Stay informed so you can keep them informed
It’s important to be up to date on health and safety mandates so if your kids come to you with rumors they’ve heard and worst-case fears, you can address their concerns and explain what is really going on. It doesn’t mean you need to watch an excessive amount of news, but it does mean staying well-informed. Make sure you are getting your information and updates from reputable sources, such as the C.D.C., W.H.O., and the American Academy of Pediatrics, rather than from random online stories about the pandemic that are unsubstantiated by science.
Don’t downplay the severity of the pandemic with children, advises McEwen. Be honest with them, but also be mindful of each child’s age, psychological development, and personality type when talking about the facts. For example, young children (those aged 4 to 7) “can imagine they are somehow responsible for what’s happening in the world,” says McEwen, “in addition to having a poor understanding of how the virus is spread.” So it’s important to reassure them that COVID-19 isn’t their fault, and go on to explain as accurately and simply as you can the facts about how the virus is transmitted. For children over 8, says McEwen, “communicate the facts truthfully, but also be honest about the uncertainty and fears you and everyone else are feeling, giving them an avenue to then express their own concerns.” You can reassure the kids that as a family, you are protecting everyone and keeping them safe.
With so much disruption to regular activities and school schedules, many parents understandably feel the need to rigidly structure their children’s day. And particularly right now, it’s great to make a daily schedule for yourself and your kids. But “don’t feel the need to cram every hour with structured tasks,” McEwen says. Make sure there is free time for your children to play and just hang out.
She also cautions that when parents are overly rigid about sticking to schedules, “they risk eliciting feelings of failure and frustration for themselves, and disappointment for your child if you find you need to work, or if something unexpected comes up and you don’t check all the boxes for the day.” Explain to them that things may change, she says, and be ready for that yourself.
Kids need more exercise than adults, according to the U.S. Department of Health and Human Services — about an hour, as opposed to about 30 minutes for adults. So try to make sure the kids spend as much time moving as possible. McEwen recommends exercising together as a family, while noting that it can be tricky if you’re working full time or in a small space.
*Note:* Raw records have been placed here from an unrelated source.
(** [verifyProof(secret, message, proof, name)] *)
Definition verifyProof (message : list N) (proof : jsstr) (name : string) : throws unit :=
  match decodeBase64Url32 (createProof message), decodeBase64Url32 proof with
  | Some expected, Some received =>
      throw_if (negb (bool_decide (expected = received))) (js name ++ js " does not authenticate")
  | _, _ => fail platform_error
  end.

(** The rest, once the proof is computed; [random] fills the child's nonce. *)
Definition initialize_verified (n : nat) (r : reply) (request : InitializeRequest) (digest random : list N)
  : segment := fun s =>
  match verifyProof (authoringHostProofMessage digest) (ir_host_proof request) "host_proof";;
        validateDefinition (ir_initialize request) with
  | Throw e => refused n r e s
  | Ok _ => suspend n r (AwaitChildProof request digest (encodeBase64Url random))
              (set_initialize (Some (ir_initialize request)) s)
  end.

Definition initialize_answer (request : InitializeRequest) (digest : list N) (childNonce : jsstr) : jsval :=
  JObj [(js "initialized", init_wire (ir_initialize request)); (js "child_nonce", JStr childNonce);
        (js "child_proof", JStr (createProof (authoringChildProofMessage digest childNonce)))].

Definition construct_result (p : ConstructParams) (outcome : jsval) : jsval :=
  JObj [(js "session", JStr (con_session p)); (js "lifecycle_scope_id", JStr (lifecycle_scope_id p));
        (js "outcome", outcome)].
To make sure kids get the movement they need — which can also mitigate their boredom, manage stress levels, and maintain everyone’s well-being — McEwen recommends combining anything that gets your heart pumping with fun, for example, creating an obstacle course around the house. “What works for our family is kick-starting the day after breakfast with a backyard soccer game. No agenda or score keeping, just time for us all to be together outdoors, moving and having fun with each other,” she says. Or, she suggests, you could use the popular social media platform TikTok to create your own dance videos.
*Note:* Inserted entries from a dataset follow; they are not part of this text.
(** What a segment does to the identifiers, [h] being the one of the resumed call. *)
Definition tracked (h : option jsstr) (s s' : state) : Prop :=
  map fst (active s) ≡ₚ option_list h ++ in_flight (fibers s) → NoDup (identifiers s) →
  map fst (active s') ≡ₚ in_flight (fibers s') ∧ NoDup (identifiers s') ∧
  (∀ x, x ∈ identifiers s → x ∈ identifiers s') ∧
  (∀ x, x ∈ retired s → x ∈ retired s') ∧
  count (active s') <= Z.max (count (active s)) (max_active_invocations most) ∧
  count (identifiers s') <=
    Z.max (count (identifiers s)) (max_retired_ids most - 1 + Z.max 0 (max_active_invocations most)).

Lemma tracked_same s s' :
  active s' = active s → retired s' = retired s → in_flight (fibers s') = in_flight (fibers s) →
  tracked None s s'.
Proof.
  intros E1 E2 E3 Hp Hnd. unfold identifiers in *. rewrite E1, E2, E3. cbn in Hp. split_and!; [done..|lia|lia].
Qed.

Lemma identifiers_length s : count (identifiers s) = count (active s) + count (retired s).
Proof. unfold count, identifiers. rewrite length_app, length_map. lia. Qed.

Lemma in_flight_app l1 l2 : in_flight (l1 ++ l2) = in_flight l1 ++ in_flight l2.
Proof. apply omap_app. Qed.

(** A fresh identifier is put in use. *)
Lemma tracked_enter s s' i id cx n f :
  within (limits i) most → active s' = active s ++ [(id, cx)] → retired s' = retired s →
  fibers s' = fibers s ++ [(n, f)] → held f = Some id → (id ∉ identifiers s) →
  count (retired s) < max_retired_ids (limits i) → count (active s) < max_active_invocations (limits i) →
  tracked None s s'.
Proof.
  intros [] Ea Er Ef Hf Hnew Hr Hm Hp Hnd. rewrite !identifiers_length.
  assert (identifiers s' ≡ₚ id :: identifiers s) as Hid.
  { unfold identifiers. rewrite Ea, Er, map_app. cbn. rewrite <- app_assoc. cbn. by rewrite <- Permutation_middle. }
  split_and!.
  - rewrite Ea, Ef, map_app, in_flight_app. cbn in *. rewrite Hf, Hp. done.
  - rewrite Hid. by apply NoDup_cons.
  - intros x Hx. rewrite Hid. by right.
  - by rewrite Er.
  - rewrite Ea. unfold count in *. rewrite length_app. cbn. lia.
  - rewrite Ea, Er. unfold count in *. rewrite length_app. cbn. lia.
Qed.

(** [active.delete(id); retired.add(id)] for an identifier in use. *)
Lemma delete_key_perm {V} id (l : list (jsstr * V)) :
  NoDup (map fst l) → id ∈ map fst l → map fst l ≡ₚ id :: map fst (delete_key id l).
Proof.
  unfold delete_key. induction l as [|[k v] l IH]; [by intros _ ?%elem_of_nil|]. cbn [map fst].
  intros [Hk Hnd]%NoDup_cons. destruct (decide (k = id)) as [->|Hne].
  - intros _. rewrite filter_cons_False by (cbn; tauto).
    assert (filter (fun e => e.1 ≠ id) l = l) as ->; [|done].
    clear -Hk. induction l as [|[k v] l IH]; [done|]. apply not_elem_of_cons in Hk as [? ?].
    rewrite filter_cons_True by (cbn in *; congruence). f_equal. by apply IH.
  - intros [?|Hin]%elem_of_cons; [congruence|]. rewrite filter_cons_True by done. cbn.
    rewrite (IH Hnd Hin) at 1. apply Permutation_swap.
Qed.

Lemma retire_identifiers s id :
  NoDup (identifiers s) → id ∈ map fst (active s) →
  identifiers (add_retired id (set_active (delete_key id (active s)) s)) ≡ₚ identifiers s.
Proof.
  intros Hnd Hin. unfold identifiers in *. cbn.
  destruct (proj1 (NoDup_app _ _) Hnd) as (Hnd1 & Hdis & _).
  rewrite (proj2 (mem_false _ _) (Hdis id Hin)).
  rewrite (delete_key_perm id (active s) Hnd1 Hin). cbn.
  rewrite app_assoc, (Permutation_app_comm _ [id]). done.
Qed.

Lemma tracked_complete s s' id :
  active s' = delete_key id (active s) →
  retired s' = (if mem id (retired s) then retired s else retired s ++ [id]) →
  in_flight (fibers s') = in_flight (fibers s) → tracked (Some id) s s'.
Proof.
  intros Ea Er Ef Hp Hnd. cbn in Hp.
  assert (id ∈ map fst (active s)) as Hin by (rewrite Hp; by left).
  assert (identifiers s' ≡ₚ identifiers s) as Hid.
  { rewrite <- (retire_identifiers s id Hnd Hin). unfold identifiers. rewrite Ea, Er. done. }
  destruct (proj1 (NoDup_app _ _) Hnd) as (Hnd1 & _ & _).
  pose proof (delete_key_perm id (active s) Hnd1 Hin) as Hdel.
  assert (length (active s) = S (length (active s'))) as Hlen.
  { rewrite Ea. apply Permutation_length in Hdel. cbn in Hdel. rewrite !length_map in Hdel. done. }
  split_and!.
  - rewrite Ea, Ef. rewrite Hp in Hdel. by apply (Permutation_cons_inv (a := id)).
  - by rewrite Hid.
  - intros x. by rewrite Hid.
  - intros x Hx. rewrite Er. destruct (mem id (retired s)); [done|]. apply elem_of_app. by left.
  - unfold count. lia.
  - unfold count. rewrite Hid. lia.
Qed.

(** ** Calls that start *)

Definition starts (n : nat) (t t' : state) : Prop :=
  counted 0 0 t t' ∧ extends n t t' ∧ heap_from t t' ∧ initialize t' = initialize t ∧
  active t' = active t ∧ retired t' = retired t ∧
  (∀ m f, (m, f) ∈ fibers t' → (m, f) ∈ fibers t ∨ held f = None).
Encourage them to socialize
To maintain good mental health during social isolation, “it’s essential — not optional — for everyone in the family to stay socially engaged,” says McEwen. Arrange video playdates where, for example, the kids can do a collective group activity with friends, like play with Legos, while the parents can talk and listen to music.
Celebrate milestones creatively
While social distancing, special events matter for kids, and this unprecedented time presents opportunities to make unique memories your kids will remember forever. Consider celebrating milestones in imaginative ways. For example, you could surprise your child by arranging a birthday party over video chat, or do drive-by birthdays, stopping outside a friend’s house with balloons and banners and singing.
Help them find meaning through giving back
With no clear end in sight to the pandemic, maintaining a positive mindset is something we do have control over, says McEwen. Giving back gives us a sense of meaning, boosts optimism, and makes us feel better about ourselves and the world — and that also applies to children, she says. It’s important for them to see social distancing and sheltering in place as something good they’re doing for themselves and others. “Keep reinforcing to yourself and family members that ‘we are doing what is needed to keep others safe so we don’t overwhelm our healthcare system,’” McEwen says. And regularly engage in other ways of giving back as a family. That could include making masks, donating to crowdfunding relief funds for struggling local businesses, and donating to first responders who are risking their lives at the front lines of this pandemic.